Stored data entries
════════════════

(** The specification's claim on the pool size, as worded: a run is only
    started with a pool of at least one slot (a smaller value is a
    configuration error reported at startup). *)
Definition startsOnlyPositive (osArgs : list gostring) : Prop :=
  forall url config, mainStartup osArgs = Start url config -> 1 <= Parallel config.

End Main.

(** ** [DownloadPlaylist]: the orchestrator *)

Module Orchestrator.
Import Pipeline.

(** The lines the worker goroutines write, with [fmt.Printf] and
    [log.Printf]. *)
Inductive event : Type :=
| EvDownloading (n total : Z) (title : gostring)   (* "[n/total] Downloading: title" *)
| EvFailed (title : gostring) (err : DownloadError)
| EvCompleted (title : gostring).

(** The summary block printed after [wg.Wait()]. *)
Record Summary : Type := mkSummary {
  total : Z;
  successful : Z;
  failed : Z;
  failedTitles : list gostring
}.

(** What [DownloadPlaylist] does before its loop: the two fatal errors, the
    panic of [make(chan struct{}, n)] on a negative [n], or the playlist. *)
Inductive setup : Type :=
| SetupError (msg : String.string)
| SetupPanic (msg : String.string)
| SetupOk (playlist : Playlist).

Definition DownloadPlaylistSetup (w : World) (config : DownloadConfig)
    (playlistURL : gostring) : setup :=
  match GetPlaylist w playlistURL with
  | None => SetupError "failed to get playlist"
  | Some playlist =>
      if negb (MkdirAll w (OutputDir config)) then
        SetupError "failed to create output directory"
      else if Parallel config <? 0 then SetupPanic "makechan: size out of range"
      else SetupOk playlist
  end.

(** Where the calling goroutine stands in
    [for i, video := range playlist.Videos { wg.Add(1); semaphore <- struct{}{};
       go func(...){...}(i, video) }; wg.Wait(); ...summary...; return nil]. *)
Inductive mainpc : Type :=
| MLoop (i : nat)     (* at the loop header, about to [wg.Add(1)] or to leave *)
| MSend (i : nat)     (* at [semaphore <- struct{}{}] *)
| MSpawn (i : nat)    (* at the [go] statement *)
| MWait               (* at [wg.Wait()] *)
| MSummary            (* about to print the summary *)
| MReturned.          (* [return nil] *)

(** Where a worker goroutine stands in its body. The statement
    [failedDownloads = append(failedDownloads, v.Title)] is a read of the
    shared slice followed by a write of the extended slice, each taken here
    as one step; [SliceRace] below takes them word by word. *)
Inductive gpc : Type :=
| GStart                              (* about to print and call [DownloadVideo] *)
| GDownloading                        (* inside [pd.DownloadVideo(v.ID)] *)
| GAppendLoad                         (* [err != nil], logged; about to read the slice *)
| GAppendStore (old : list gostring)  (* slice read, extended slice not yet written *)
| GRelease                            (* deferred [<-semaphore] *)
| GDone                               (* deferred [wg.Done()] *)
| GExit.

(** A worker with the arguments [(index, v)] it was started with. *)
Record goroutine : Type := mkGoroutine {
  index : nat;
  v : PlaylistEntry;
  pc : gpc
}.

Record state : Type := mkState {
  mpc : mainpc;
  semaphore : Z;                       (* [len(semaphore)] *)
  wg : Z;                              (* the wait-group counter *)
  gors : list goroutine;
  failedDownloads : list gostring;
  output : list event;                  (* the lines printed and logged *)
  summary : option Summary;
  panicked : bool
}.

Definition initState : state :=
  mkState (MLoop 0) 0 0 [] [] [] None false.

(** Who moves: the calling goroutine, worker [k], or the calling goroutine
    and worker [k] together (a send and a receive meeting on an unbuffered
    channel). *)
Inductive action : Type :=
| Caller
| Worker (k : nat)
| Meet (k : nat).

Definition setPc (k : nat) (p : gpc) (gs : list goroutine) : list goroutine :=
  match nth_error gs k with
  | None => gs
  | Some g => firstn k gs ++ mkGoroutine (index g) (v g) p :: skipn (S k) gs
  end.

Definition withMain (st : state) (m : mainpc) : state :=
  mkState m (semaphore st) (wg st) (gors st) (failedDownloads st) (output st)
          (summary st) (panicked st).

Definition withWorker (st : state) (k : nat) (p : gpc) : state :=
  mkState (mpc st) (semaphore st) (wg st) (setPc k p (gors st)) (failedDownloads st)
          (output st) (summary st) (panicked st).

Definition withSem (st : state) (n : Z) : state :=
  mkState (mpc st) n (wg st) (gors st) (failedDownloads st) (output st)
          (summary st) (panicked st).

Definition withWg (st : state) (n : Z) : state :=
  mkState (mpc st) (semaphore st) n (gors st) (failedDownloads st) (output st)
          (summary st) (panicked st).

════════════════

- [WHAT IS NEEDED]: Tell how many lines of the data above include the string "SetupPanic", with no other text in the answer.

- [ANSWER BOX]: 2